Cinque persone sono state uccise e altre due sono rimaste ferite ieri a Port-au-Prince durante una manifestazione di sostenitori pro-Lavalas, il partito dell’ex-presidente Jean-Bertrand Aristide, da un anno in esilio in Sudafrica.

     

La polizia è intervenuta per disperdere i dimostranti, scesi in piazza per reclamare la liberazione dei prigionieri politici e il “ritorno all’ordine costituzionale”: i manifestanti hanno accusato le forze dell’ordine di avere aperto il fuoco; gli agenti hanno riferito di aver risposto a proiettili sparati dalla folla.

Dopo gli ennesimi incidenti, colpi di arma da fuoco hanno continuato a riecheggiare in diversi quartieri della capitale haitiana, incluso quello di Champ-de-Mars, al centro, dove si trova il palazzo presidenziale.

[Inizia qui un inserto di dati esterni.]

Definition MQTTClient_createWithOptions (afterRead : option (list Z → Z * list Z)) (uri clientId : option (list Z))
    (persistence_type : Z) (created : Z * option S) (options : option (list Z * Z * Z)) : io (Z * option positive) :=
  let rc := create_error uri clientId persistence_type options in
  if negb (rc =? MQTTCLIENT_SUCCESS) then mret (rc, None)
  else
    u ← lift uri;
    id ← lift clientId;
    w ← the_world;
    let a := fresh (dom (structs w)) in
    let version := match options with Some (_, _, v) => v | None => MQTTVERSION_DEFAULT end in
    '(rc, m, s) ← lift (restored afterRead id created (clock w) (new_client u version) (sh w));
    put_clients (<[a := m]> (structs w)) (handles w ++ [a]);; put_shared s;;
    mret (rc, Some a).
Definition MQTTClient_create afterRead uri clientId persistence_type created : io (Z * option positive) :=
  MQTTClient_createWithOptions afterRead uri clientId persistence_type created None.

(** The last client stops the thread; no session is closed. *)
Definition MQTTClient_destroy (h : option positive) : io () :=
  match h with
  | None => mret ()
  | Some a =>
      m ← get_client a;
      w ← the_world;
      let s := sh w in
      '(_, pubs) ← lift (MQTTProtocol_freeClient (sc m) (publications s));
      put_clients (delete a (structs w)) (filter (λ b, b ≠ a) (handles w));;
      put_shared (mkShared pubs (pending_writes s) (msgs_sent s) (msgs_received s) (net s));;
      w ← the_world;
      if handles w then stop else mret ()
  end.
End Api.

In concomitanza con il nuovo episodio di violenza, la Commissione interamericana dei diritti dell’uomo, che ha visitato il piccolo Paese caraibico la scorsa settimana, ha reso pubblico il suo ultimo rapporto: nel documento si legge che sono almeno 600 i morti nella parte occidentale dell’isola di Hispaniola dal 30 settembre dello scorso anno; la Commissione denuncia anche un aumento dei sequestri e delle rapine a mano armata, oltre al ricorso sistematico alla detenzione preventiva prolungata per chi è accusato di turbare l’ordine pubblico.